DATA LISTING below:
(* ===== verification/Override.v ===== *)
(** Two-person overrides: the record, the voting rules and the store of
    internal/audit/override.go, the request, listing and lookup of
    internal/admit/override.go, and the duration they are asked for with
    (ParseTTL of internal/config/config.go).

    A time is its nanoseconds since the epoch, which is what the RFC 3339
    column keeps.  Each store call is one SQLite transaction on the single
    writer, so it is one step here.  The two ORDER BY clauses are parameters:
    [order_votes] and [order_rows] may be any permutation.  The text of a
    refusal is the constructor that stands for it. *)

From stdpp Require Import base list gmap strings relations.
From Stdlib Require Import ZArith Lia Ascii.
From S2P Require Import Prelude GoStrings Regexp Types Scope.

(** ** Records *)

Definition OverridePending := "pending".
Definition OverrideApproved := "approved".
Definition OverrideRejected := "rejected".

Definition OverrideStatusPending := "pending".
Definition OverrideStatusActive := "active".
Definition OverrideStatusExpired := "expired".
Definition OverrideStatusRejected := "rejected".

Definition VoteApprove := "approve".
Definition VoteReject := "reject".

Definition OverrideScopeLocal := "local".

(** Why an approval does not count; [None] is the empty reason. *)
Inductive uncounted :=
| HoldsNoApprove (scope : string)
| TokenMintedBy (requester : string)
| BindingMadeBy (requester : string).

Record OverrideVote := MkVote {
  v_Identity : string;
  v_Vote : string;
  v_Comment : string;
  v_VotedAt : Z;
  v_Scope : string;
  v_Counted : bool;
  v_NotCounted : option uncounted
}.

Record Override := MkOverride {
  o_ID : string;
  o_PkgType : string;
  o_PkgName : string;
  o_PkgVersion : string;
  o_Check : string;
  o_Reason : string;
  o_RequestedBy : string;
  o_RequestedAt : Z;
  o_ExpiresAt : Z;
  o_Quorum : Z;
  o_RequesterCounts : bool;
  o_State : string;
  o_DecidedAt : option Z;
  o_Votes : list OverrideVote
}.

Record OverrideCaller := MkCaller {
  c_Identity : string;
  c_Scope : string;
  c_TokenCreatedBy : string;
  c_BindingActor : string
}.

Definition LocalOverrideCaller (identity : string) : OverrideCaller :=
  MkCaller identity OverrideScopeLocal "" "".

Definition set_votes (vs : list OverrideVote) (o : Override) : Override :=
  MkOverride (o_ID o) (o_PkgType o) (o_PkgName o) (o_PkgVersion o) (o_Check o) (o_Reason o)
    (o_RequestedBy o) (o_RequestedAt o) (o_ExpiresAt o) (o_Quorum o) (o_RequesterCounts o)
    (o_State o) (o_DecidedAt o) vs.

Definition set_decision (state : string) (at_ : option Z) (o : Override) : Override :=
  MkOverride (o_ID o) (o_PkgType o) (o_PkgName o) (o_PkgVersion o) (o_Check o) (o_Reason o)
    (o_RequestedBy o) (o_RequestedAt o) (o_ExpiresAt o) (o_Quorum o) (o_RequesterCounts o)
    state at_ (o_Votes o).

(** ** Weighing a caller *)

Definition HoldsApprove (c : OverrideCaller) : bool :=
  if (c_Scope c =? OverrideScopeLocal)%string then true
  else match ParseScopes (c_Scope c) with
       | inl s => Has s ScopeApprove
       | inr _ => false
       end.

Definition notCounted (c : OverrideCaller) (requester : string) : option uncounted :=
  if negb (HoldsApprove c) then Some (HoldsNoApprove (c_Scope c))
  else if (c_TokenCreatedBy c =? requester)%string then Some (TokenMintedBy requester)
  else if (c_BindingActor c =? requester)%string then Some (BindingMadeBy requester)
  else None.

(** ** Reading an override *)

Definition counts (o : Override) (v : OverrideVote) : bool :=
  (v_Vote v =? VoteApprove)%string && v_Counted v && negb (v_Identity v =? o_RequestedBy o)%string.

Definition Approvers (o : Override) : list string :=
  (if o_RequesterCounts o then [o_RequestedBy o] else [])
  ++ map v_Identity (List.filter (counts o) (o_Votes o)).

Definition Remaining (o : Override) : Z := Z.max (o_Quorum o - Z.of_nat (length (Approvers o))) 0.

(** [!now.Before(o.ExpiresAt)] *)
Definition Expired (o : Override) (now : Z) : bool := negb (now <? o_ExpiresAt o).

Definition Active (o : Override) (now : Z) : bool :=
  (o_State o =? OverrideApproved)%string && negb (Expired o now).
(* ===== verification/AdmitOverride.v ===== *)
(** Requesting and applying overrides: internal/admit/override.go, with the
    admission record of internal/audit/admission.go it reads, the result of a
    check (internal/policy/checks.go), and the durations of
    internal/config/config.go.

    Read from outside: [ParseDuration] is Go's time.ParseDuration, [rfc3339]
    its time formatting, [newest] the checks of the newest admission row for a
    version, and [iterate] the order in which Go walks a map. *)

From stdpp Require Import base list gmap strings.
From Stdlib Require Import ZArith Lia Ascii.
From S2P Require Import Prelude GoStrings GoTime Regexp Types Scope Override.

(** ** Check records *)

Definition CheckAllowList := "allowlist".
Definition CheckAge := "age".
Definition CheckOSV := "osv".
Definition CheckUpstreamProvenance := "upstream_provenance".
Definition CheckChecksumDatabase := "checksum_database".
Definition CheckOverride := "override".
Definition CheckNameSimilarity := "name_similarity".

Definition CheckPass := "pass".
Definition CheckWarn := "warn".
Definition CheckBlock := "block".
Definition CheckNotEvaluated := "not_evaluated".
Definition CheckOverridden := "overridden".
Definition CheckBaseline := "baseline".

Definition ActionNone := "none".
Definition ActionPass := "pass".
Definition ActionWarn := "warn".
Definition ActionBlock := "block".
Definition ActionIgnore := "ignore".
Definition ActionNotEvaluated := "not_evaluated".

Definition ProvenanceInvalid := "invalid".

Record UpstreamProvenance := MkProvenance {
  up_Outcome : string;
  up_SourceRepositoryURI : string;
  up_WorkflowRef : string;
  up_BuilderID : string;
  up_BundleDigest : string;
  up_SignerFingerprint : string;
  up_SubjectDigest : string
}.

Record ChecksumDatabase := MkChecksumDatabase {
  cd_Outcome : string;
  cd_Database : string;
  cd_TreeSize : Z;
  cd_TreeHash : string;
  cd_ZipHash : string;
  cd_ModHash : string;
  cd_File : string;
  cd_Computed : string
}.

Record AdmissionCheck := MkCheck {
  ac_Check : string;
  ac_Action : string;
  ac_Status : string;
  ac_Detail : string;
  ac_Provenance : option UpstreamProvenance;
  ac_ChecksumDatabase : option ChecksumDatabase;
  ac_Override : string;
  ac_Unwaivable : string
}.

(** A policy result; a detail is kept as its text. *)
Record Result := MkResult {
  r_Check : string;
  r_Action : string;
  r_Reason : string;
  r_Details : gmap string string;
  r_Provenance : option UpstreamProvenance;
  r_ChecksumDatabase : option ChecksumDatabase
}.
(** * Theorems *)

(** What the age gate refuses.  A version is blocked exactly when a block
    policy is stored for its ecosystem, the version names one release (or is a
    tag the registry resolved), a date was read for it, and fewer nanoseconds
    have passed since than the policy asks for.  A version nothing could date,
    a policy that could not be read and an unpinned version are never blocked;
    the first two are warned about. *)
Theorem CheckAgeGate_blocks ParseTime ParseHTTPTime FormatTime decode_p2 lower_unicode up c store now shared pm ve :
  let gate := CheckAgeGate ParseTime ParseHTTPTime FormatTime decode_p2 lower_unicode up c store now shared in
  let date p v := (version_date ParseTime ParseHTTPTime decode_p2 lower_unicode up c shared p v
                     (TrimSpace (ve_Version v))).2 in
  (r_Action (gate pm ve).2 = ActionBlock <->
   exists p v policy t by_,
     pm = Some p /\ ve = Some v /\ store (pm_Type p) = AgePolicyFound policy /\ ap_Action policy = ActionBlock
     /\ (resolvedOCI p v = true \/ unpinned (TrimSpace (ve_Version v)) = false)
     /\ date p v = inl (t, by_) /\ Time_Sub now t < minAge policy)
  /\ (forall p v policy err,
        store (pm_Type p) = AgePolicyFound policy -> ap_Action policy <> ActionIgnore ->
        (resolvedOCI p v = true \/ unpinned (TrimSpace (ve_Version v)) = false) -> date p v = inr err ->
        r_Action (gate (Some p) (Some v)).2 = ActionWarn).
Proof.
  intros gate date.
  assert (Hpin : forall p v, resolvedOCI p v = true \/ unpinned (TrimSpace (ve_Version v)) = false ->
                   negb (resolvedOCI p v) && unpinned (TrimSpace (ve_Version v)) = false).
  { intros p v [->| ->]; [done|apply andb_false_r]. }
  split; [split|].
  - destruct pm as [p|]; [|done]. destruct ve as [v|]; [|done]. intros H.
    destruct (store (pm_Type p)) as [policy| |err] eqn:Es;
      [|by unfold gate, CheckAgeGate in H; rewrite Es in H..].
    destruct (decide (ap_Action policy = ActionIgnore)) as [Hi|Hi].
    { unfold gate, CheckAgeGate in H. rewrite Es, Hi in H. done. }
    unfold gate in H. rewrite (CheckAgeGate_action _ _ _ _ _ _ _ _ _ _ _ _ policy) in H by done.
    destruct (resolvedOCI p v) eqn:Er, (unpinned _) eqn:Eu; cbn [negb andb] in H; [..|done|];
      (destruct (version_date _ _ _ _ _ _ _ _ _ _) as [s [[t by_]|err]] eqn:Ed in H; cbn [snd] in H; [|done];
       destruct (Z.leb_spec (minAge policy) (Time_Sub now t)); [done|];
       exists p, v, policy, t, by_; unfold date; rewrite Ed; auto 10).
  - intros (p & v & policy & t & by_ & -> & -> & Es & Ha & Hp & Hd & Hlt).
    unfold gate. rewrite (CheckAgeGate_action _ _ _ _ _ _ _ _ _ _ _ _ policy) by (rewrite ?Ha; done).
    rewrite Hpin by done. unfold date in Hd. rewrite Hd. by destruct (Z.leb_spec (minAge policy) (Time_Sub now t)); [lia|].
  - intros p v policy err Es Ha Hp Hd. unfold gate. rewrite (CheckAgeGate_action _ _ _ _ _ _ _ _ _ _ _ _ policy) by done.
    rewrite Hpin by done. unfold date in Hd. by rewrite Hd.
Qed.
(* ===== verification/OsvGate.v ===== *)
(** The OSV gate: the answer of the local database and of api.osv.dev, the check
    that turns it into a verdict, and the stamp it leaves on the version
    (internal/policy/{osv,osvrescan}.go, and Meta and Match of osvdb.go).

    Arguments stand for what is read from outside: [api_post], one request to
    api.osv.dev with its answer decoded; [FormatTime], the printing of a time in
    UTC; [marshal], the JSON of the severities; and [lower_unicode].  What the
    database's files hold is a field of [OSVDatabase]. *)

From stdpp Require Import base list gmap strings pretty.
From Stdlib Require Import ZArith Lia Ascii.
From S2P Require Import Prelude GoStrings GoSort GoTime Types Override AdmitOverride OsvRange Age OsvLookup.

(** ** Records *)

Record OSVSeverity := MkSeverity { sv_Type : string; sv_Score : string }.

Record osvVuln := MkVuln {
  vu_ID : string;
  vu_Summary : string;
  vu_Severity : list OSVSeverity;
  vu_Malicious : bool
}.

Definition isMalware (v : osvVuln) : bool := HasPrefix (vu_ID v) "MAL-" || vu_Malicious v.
End of DATA LISTING.
*PROBLEM DETAILS:* Print from the line containing "Record osvVuln := MkVuln" to the last line above, exactly as written.

*SOLUTION FOR THIS PROBLEM:*
Record osvVuln := MkVuln {
  vu_ID : string;
  vu_Summary : string;
  vu_Severity : list OSVSeverity;
  vu_Malicious : bool
}.

Definition isMalware (v : osvVuln) : bool := HasPrefix (vu_ID v) "MAL-" || vu_Malicious v.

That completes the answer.